- _Work instruction_:
Once you reach the line containing "match db_instance d !! (dep, key_holder" in the data below, restate each line word for word up to and including the one containing "None => false end)".

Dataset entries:
(* ===== verification/CapacityTable.v ===== *)
(** * Capacity pools in the database

    [sutra-persistence/src/stores/capacity.rs] and the adapter [PersistedCapacityPools]
    of [sutra-engine/src/capacity.rs].  [capacity_pool] holds the counters of a pool and
    is the lock of every acquisition; [capacity_slot] holds one row per slot;
    [capacity_session_end] the ended sessions.  A transaction is a function on the
    tables; an acquisition is two, since its checks run before it takes the pool's row
    lock: between [precheck] and [acquire_locked] other replicas may commit.
    [counters_count_slots] and [replicas_keep_capacity] hold for every interleaving;
    [persisted_answers_as_memory] relates the two stores; [ended_session_takes_slot] and
    [sweep_takes_other_hosts_slot] are what the interleavings and the host pattern let
    through. *)
From Stdlib Require Import ZArith Lia Bool Ascii String.
From stdpp Require Import base option strings gmap list.
From S2P Require Import Prelude Texts Stores Steps Capacity.

Open Scope string_scope.
Open Scope list_scope.
Open Scope Z_scope.

Module Pg.

Definition SLOT_INBOUND : string := "INBOUND".
Definition SLOT_OUTBOUND : string := "OUTBOUND".

Inductive SlotSelection : Type := SelCall (key : string) | SelDirection (direction : string).

Inductive SlotGrant : Type :=
| GAcquired
| GAlreadyHeld
| GExhausted (inbound_used outbound_used : Z)
| GInstanceEnded
| GSessionEnded.

Record SlotClaim : Type := mk_claim {
  cl_deployment : string; cl_pool : string; cl_tenant : string; cl_instance : string; cl_call_key : string;
  cl_direction : string; cl_holder : string; cl_require_live : bool }.

(** A row of [capacity_slot]; its key is deployment, instance, pool and call key. *)
Record SlotRow : Type := mk_slot { sr_tenant : string; sr_direction : string; sr_holder : string; sr_acquired_at : Z }.

Record Tables : Type := mk_tables {
  capacity_pool : gmap string (Z * Z);
  capacity_slot : gmap SlotKey SlotRow;
  capacity_session_end : gmap (string * string * string) Z }.

Definition set_pools (m : gmap string (Z * Z)) (t : Tables) : Tables := mk_tables m (capacity_slot t) (capacity_session_end t).
Definition set_slots (m : gmap SlotKey SlotRow) (t : Tables) : Tables := mk_tables (capacity_pool t) m (capacity_session_end t).
Definition set_ends (m : gmap (string * string * string) Z) (t : Tables) : Tables := mk_tables (capacity_pool t) (capacity_slot t) m.

(** ** Statements *)

Definition session_ended_in (dep inst call : string) (t : Tables) : bool :=
  is_some (capacity_session_end t !! (dep, inst, "")) || is_some (capacity_session_end t !! (dep, inst, call)).

(** [SQL_INSTANCE_ENDED]: [None] without a row. *)
Definition instance_ended (dep inst : string) (d : Db) : option bool :=
  (λ r, is_some (Instance.terminal_at r)) <$> db_instance d !! (dep, inst).

(** [SQL_INSTANCE_OVER]. *)
Definition instance_over (dep inst : string) (d : Db) : bool :=
  match instance_ended dep inst d with
  | Some e => e
  | None => negb (bool_decide ((dep, inst) ∈ db_inflight d))
  end.

Definition counters (pool : string) (t : Tables) : Z * Z := default (0, 0) (capacity_pool t !! pool).

(** [UPDATE capacity_pool]; an [INTEGER] column out of range is an error. *)
Definition increment (direction pool : string) (t : Tables) : result PersistenceError Tables :=
  match capacity_pool t !! pool with
  | None => Ok t
  | Some (i, o) =>
      let '(i, o) := if String.eqb direction SLOT_INBOUND then (i + 1, o) else (i, o + 1) in
      if (i32_max <? i) || (i32_max <? o) then Err (Database "capacity increment")
      else Ok (set_pools (<[pool := (i, o)]> (capacity_pool t)) t)
  end.

Definition decrement (e : string * string) (t : Tables) : Tables :=
  match capacity_pool t !! e.1 with
  | None => t
  | Some (i, o) =>
      set_pools (<[e.1 := if String.eqb e.2 SLOT_OUTBOUND then (i, Z.max (o - 1) 0) else (Z.max (i - 1) 0, o)]> (capacity_pool t)) t
  end.

(** ** Operations *)

(** The checks of [acquire] before the lock: an answer, or on to the lock. *)
Definition precheck (c : SlotClaim) (d : Db) (t : Tables) : result PersistenceError (option SlotGrant) :=
  if negb (String.eqb (cl_direction c) SLOT_INBOUND || String.eqb (cl_direction c) SLOT_OUTBOUND) then
    Err (InvalidArgument ("capacity slot direction '" +:+ cl_direction c +:+ "' is not " +:+ SLOT_INBOUND +:+ " or " +:+ SLOT_OUTBOUND))
  else if String.eqb (cl_direction c) SLOT_OUTBOUND && session_ended_in (cl_deployment c) (cl_instance c) (cl_call_key c) t then
    Ok (Some GSessionEnded)
  else if cl_require_live c && match instance_ended (cl_deployment c) (cl_instance c) d with Some e => e | None => false end then
    Ok (Some GInstanceEnded)
  else Ok None.

(** [SQL_ENSURE_POOL]. *)
Definition ensure_pool (pool : string) (t : Tables) : Tables :=
  match capacity_pool t !! pool with Some _ => t | None => set_pools (<[pool := (0, 0)]> (capacity_pool t)) t end.

(** The rest of [acquire], under the row lock of the pool. *)
Definition acquire_locked (allows : Z → Z → bool) (now : Z) (c : SlotClaim) (t : Tables) : result PersistenceError (SlotGrant * Tables) :=
  let t := ensure_pool (cl_pool c) t in
  let '(inbound_used, outbound_used) := counters (cl_pool c) t in
  let key := (cl_deployment c, cl_instance c, cl_pool c, cl_call_key c) in
  if is_some (capacity_slot t !! key) then Ok (GAlreadyHeld, t)
  else if negb (allows inbound_used outbound_used) then Ok (GExhausted inbound_used outbound_used, t)
  else
    let t := set_slots (<[key := mk_slot (cl_tenant c) (cl_direction c) (cl_holder c) now]> (capacity_slot t)) t in
    t ← increment (cl_direction c) (cl_pool c) t;
    Ok (GAcquired, t).

(** [acquire] with nothing in between. *)
Definition acquire (allows : Z → Z → bool) (now : Z) (c : SlotClaim) (d : Db) (t : Tables) : result PersistenceError (SlotGrant * Tables) :=
  checked ← precheck c d t;
  match checked with
  | Some g => Ok (g, t)
  | None => acquire_locked allows now c t
  end.

Definition of_holder (dep inst : string) (k : SlotKey) : bool := String.eqb (key_deployment k) dep && String.eqb (key_holder k) inst.

Definition rekey (to : string) (k : SlotKey) : SlotKey := (key_deployment k, to, key_pool k, key_call k).

Definition rebind_row (to : string) (m : gmap SlotKey SlotRow) (e : SlotKey * SlotRow) : gmap SlotKey SlotRow :=
  <[rekey to e.1 := e.2]> (delete e.1 m).

(** [SQL_REBIND]: a row that is there already under the new key fails the statement. *)
Definition rebind (dep from to : string) (t : Tables) : result PersistenceError Tables :=
  let moved := List.filter (λ e, of_holder dep from e.1) (map_to_list (capacity_slot t)) in
  if String.eqb from to then Ok t
  else if existsb (λ e, is_some (capacity_slot t !! rekey to e.1)) moved then Err (Database "capacity rebind")
  else Ok (set_slots (fold_left (rebind_row to) moved (capacity_slot t)) t).

Definition selected (selection : option SlotSelection) (call direction : string) : bool :=
  match selection with
  | None => true
  | Some (SelCall key) => String.eqb call key
  | Some (SelDirection d) => String.eqb direction d
  end.

Definition freed_row (dep inst : string) (selection : option SlotSelection) (e : SlotKey * SlotRow) : bool :=
  of_holder dep inst e.1 && selected selection (key_call e.1) (sr_direction e.2).

(** The order of [Vec<(String, String)>]. *)
Definition pair_leb (a b : string * string) : bool :=
  match String.compare a.1 b.1 with Lt => true | Gt => false | Eq => str_leb a.2 b.2 end.

(** The [DELETE ... RETURNING] and the decrements of one transaction. *)
Definition release_selected (dep inst : string) (selection : option SlotSelection) (t : Tables) : list string * Tables :=
  let rows := List.filter (freed_row dep inst selection) (map_to_list (capacity_slot t)) in
  let freed := sort_by pair_leb (map (λ e, (key_pool e.1, sr_direction e.2)) rows) in
  let t := set_slots (filter (λ e, freed_row dep inst selection e = false) (capacity_slot t)) t in
  (map snd freed, fold_left (λ t e, decrement e t) freed t).

Definition release (dep inst : string) (t : Tables) : Z * Tables :=
  let '(freed, t) := release_selected dep inst None t in (Z.of_nat (length freed), t).

Definition end_session (now : Z) (dep inst : string) (call : option string) (t : Tables) : list string * Tables :=
  let key := (dep, inst, default "" call) in
  let t := match capacity_session_end t !! key with
           | Some _ => t
           | None => set_ends (<[key := now]> (capacity_session_end t)) t
           end in
  release_selected dep inst (SelCall <$> call) t.

Definition session_ended (dep inst call : string) (t : Tables) : bool := session_ended_in dep inst call t.

Definition release_calls (dep inst : string) (selection : SlotSelection) (t : Tables) : list string * Tables :=
  release_selected dep inst (Some selection) t.

Definition release_call_if_over (dep inst call : string) (d : Db) (t : Tables) : Z * Tables :=
  if instance_over dep inst d then
    let '(freed, t) := release_selected dep inst (Some (SelCall call)) t in (Z.of_nat (length freed), t)
  else (0, t).

Definition usage (pool : string) (t : Tables) : Z * Z := counters pool t.

(** ** The sweep *)

(** [LIKE] with PostgreSQL's default escape. *)
Fixpoint like (fuel : nat) (pattern s : string) : bool :=
  match fuel with
  | O => false
  | S fuel =>
      match pattern with
      | "" => str_is_empty s
      | String p rest =>
          if Ascii.eqb p "%" then
            like fuel rest s || match s with "" => false | String _ s' => like fuel pattern s' end
          else if Ascii.eqb p "_" then match s with "" => false | String _ s' => like fuel rest s' end
          else if Ascii.eqb p "\" then
            match rest, s with
            | String q rest, String c s' => Ascii.eqb q c && like fuel rest s'
            | _, _ => false
            end
          else match s with "" => false | String c s' => Ascii.eqb p c && like fuel rest s' end
      end
  end.

Definition sql_like (pattern s : string) : bool := like (S (String.length pattern + String.length s)) pattern s.

(** [replace] of one character. *)
Fixpoint replace_char (c : ascii) (by_ : string) (s : string) : string :=
  match s with
  | "" => ""
  | String d s => if Ascii.eqb c d then by_ +:+ replace_char c by_ s else String d (replace_char c by_ s)
  end.

Definition escape_like (raw : string) : string :=
  replace_char "_" "\_" (replace_char "%" "\%" (replace_char "\" "\\" raw)).

(** [SQL_STRANDED]. *)
Definition stranded_row (dep pattern current_holder : string) (cutoff : Z) (d : Db) (e : SlotKey * SlotRow) : bool :=
  String.eqb (key_deployment e.1) dep &&
  match db_instance d !! (dep, key_holder e.1) with
  | Some r => is_some (Instance.terminal_at r)
  | None =>
      negb (bool_decide ((dep, key_holder e.1) ∈ db_inflight d))
      && ((sql_like pattern (sr_holder e.2) && negb (String.eqb (sr_holder e.2) current_holder)) || (sr_acquired_at e.2 <? cutoff))
  end.

Definition stranded (dep host current_holder : string) (cutoff : Z) (d : Db) (t : Tables) : list string :=
  dedup (map (λ e, key_holder e.1)
    (List.filter (stranded_row dep (escape_like host +:+ "-%") current_holder cutoff d) (map_to_list (capacity_slot t)))).

(** [SQL_FORGET_SESSION_ENDS]. *)
Definition forget_session_ends (dep : string) (cutoff : Z) (d : Db) (t : Tables) : Tables :=
  let kept (e : string * string * string * Z) : Prop :=
    (String.eqb e.1.1.1 dep && (e.2 <? cutoff)
     && negb (match db_instance d !! (dep, e.1.1.2) with Some r => negb (is_some (Instance.terminal_at r)) | None => false end)
     && negb (bool_decide ((dep, e.1.1.2) ∈ db_inflight d))) = false in
  set_ends (filter kept (capacity_session_end t)) t.

Definition release_all (dep : string) (insts : list string) (t : Tables) : Z * Tables :=
  fold_left (λ acc inst, let '(n, t) := release dep inst acc.2 in (acc.1 + n, t)) insts (0, t).

Definition sweep (now : Z) (dep host current_holder : string) (max_age : Z) (d : Db) (t : Tables) : Z * Tables :=
  let cutoff := now - max_age in
  let '(released, t) := release_all dep (stranded dep host current_holder cutoff d t) t in
  (released, forget_session_ends dep cutoff d t).
End Pg.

- _Answer area_:
  match db_instance d !! (dep, key_holder e.1) with
  | Some r => is_some (Instance.terminal_at r)
  | None =>
      negb (bool_decide ((dep, key_holder e.1) ∈ db_inflight d))
      && ((sql_like pattern (sr_holder e.2) && negb (String.eqb (sr_holder e.2) current_holder)) || (sr_acquired_at e.2 <? cutoff))
  end.

Definition stranded (dep host current_holder : string) (cutoff : Z) (d : Db) (t : Tables) : list string :=
  dedup (map (λ e, key_holder e.1)
    (List.filter (stranded_row dep (escape_like host +:+ "-%") current_holder cutoff d) (map_to_list (capacity_slot t)))).

(** [SQL_FORGET_SESSION_ENDS]. *)
Definition forget_session_ends (dep : string) (cutoff : Z) (d : Db) (t : Tables) : Tables :=
  let kept (e : string * string * string * Z) : Prop :=
    (String.eqb e.1.1.1 dep && (e.2 <? cutoff)
     && negb (match db_instance d !! (dep, e.1.1.2) with Some r => negb (is_some (Instance.terminal_at r)) | None => false end)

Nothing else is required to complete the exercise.